Tino Magni, sempre Avs: "L'Europa è mancata come protagonista politico, così come anche il governo italiano. C'è stata invece la marea umana dei cittadini che ha invaso le piazze del paese contro il genocidio ai danni del popolo palestinese e per fermare la guerra. Ringrazio chi ha rischiato di persona nelle flottiglie umanitarie. Occorre continuare con determinazione su questa strada". Stessa linea per Marco Grimaldi, deputato di Avs, che nella trasmissione ReStart su Rai3, alla domanda se Trump meriti il Nobel per la Pace, risponde: “Lo meritano i popoli scesi in piazza”. E allora su, nominiamo Landini per il Nobel!
Ora Giuseppe Conte scopre, assieme ai soliti tartufi di una sinistra pseudo pacifista, che l’Italia dovrebbe investire per i poveri e non in armi.
Peccato che lui, con i suoi governi, abbia investito in armi come tutti gli altri.
Giuseppe Conte ha guidato due governi in Italia: il primo (dal giugno 2018 al settembre 2019, coalizione M5S-Lega) e il secondo (dal settembre 2019 al febbraio 2021, coalizione M5S-PD-LeU).
In questo periodo, nonostante le posizioni originariamente pacifiste del M5S, la spesa per la difesa è aumentata sia in valore assoluto che in rapporto al PIL, in linea con gli impegni NATO assunti dal 2014 (obiettivo del 2% del PIL entro il 2024, con almeno il 20% destinato a investimenti in equipaggiamenti). Gli aumenti non sono stati drastici come in periodi successivi, ma hanno riguardato principalmente il rafforzamento delle capacità militari, inclusi acquisti di armamenti e sistemi d'arma.

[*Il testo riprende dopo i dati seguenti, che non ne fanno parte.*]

(** * Geospatial quiz: a shallow embedding of [script.js]

    The script keeps its session in four global variables and writes to six
    page elements.  Both are collected in one [State] record below, together
    with the source of randomness behind [Math.random]; every function of the
    script becomes a computation in a small state monad [Js] over that record.
    Arrays are lists read with stdpp's lookup and written with its insert;
    texts are strings compared character by character, as [===] compares
    them; the score and the index are natural numbers. *)

From Stdlib Require Import Decimal DecimalString.
From stdpp Require Import base list strings.

(** ** Data as the script has it *)

(** One entry of [questions.json]. *)
Record QuestionRecord := mkQuestion {
  question : string;
  options : list string;
  answer : string
}.

Definition QUIZ_LENGTH : nat := 10.

Definition correctMessages : list string :=
  [ "Affirmative!";
    "Perfect resolution!";
    "Well done!";
    "You've got the satellite view.";
    "Mission success!" ].

Definition incorrectMessages : list string :=
  [ "Missed the mark.";
    "Negative. Recalibrate your coordinates.";
    "That's not the right spectral band.";
    "Try again, surveyor.";
    "Nah, that ain't it..." ].

(** ** The page *)

(** A [classList] is an ordered set of tokens: [add] appends the tokens that
    are not there yet, [remove] deletes every occurrence. *)
Definition ClassList := list string.

Definition classList_add (tokens : list string) (cl : ClassList) : ClassList :=
  foldl (fun acc t => if decide (t ∈ acc) then acc else acc ++ [t]) cl tokens.

Definition classList_remove (tokens : list string) (cl : ClassList) : ClassList :=
  filter (fun t => t ∉ tokens) cl.

(** An option button made by [loadQuestion].  Its [onclick] closure captures
    the option text and the current question's answer; both are kept with the
    button. *)
Record Button := mkButton {
  btnText : string;
  btnClasses : ClassList;
  btnDisabled : bool;
  onclickOption : string;
  onclickAnswer : string
}.

(** The [#result-message] element. *)
Record MessageBox := mkMessageBox {
  msgText : string;
  msgClasses : ClassList
}.

Record Page := mkPage {
  scoreDisplay : string;
  questionText : string;
  optionsContainer : list Button;
  nextButton : ClassList;
  restartButton : ClassList;
  resultMessage : MessageBox
}.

La spesa militare italiana è passata da circa 23,4 miliardi di dollari (valori 2015) nel 2018 a 25,6 miliardi nel 2021, con un incremento medio annuo del 3-4%. In rapporto al PIL, è scesa leggermente nel 2019 (all'1,18%) per via della crescita economica, ma è risalita all'1,41% nel 2021, influenzata anche dalla pandemia. Questo trend è in continuità con gli anni pre-Conte (Renzi-Gentiloni, Pd), ma sotto i governi Conte si è accentuato il focus sugli investimenti in armamenti (da circa il 10% al 29% del budget totale).
Oggi è giornata intensa e anche storica. Tutta da seguire minuto per minuto.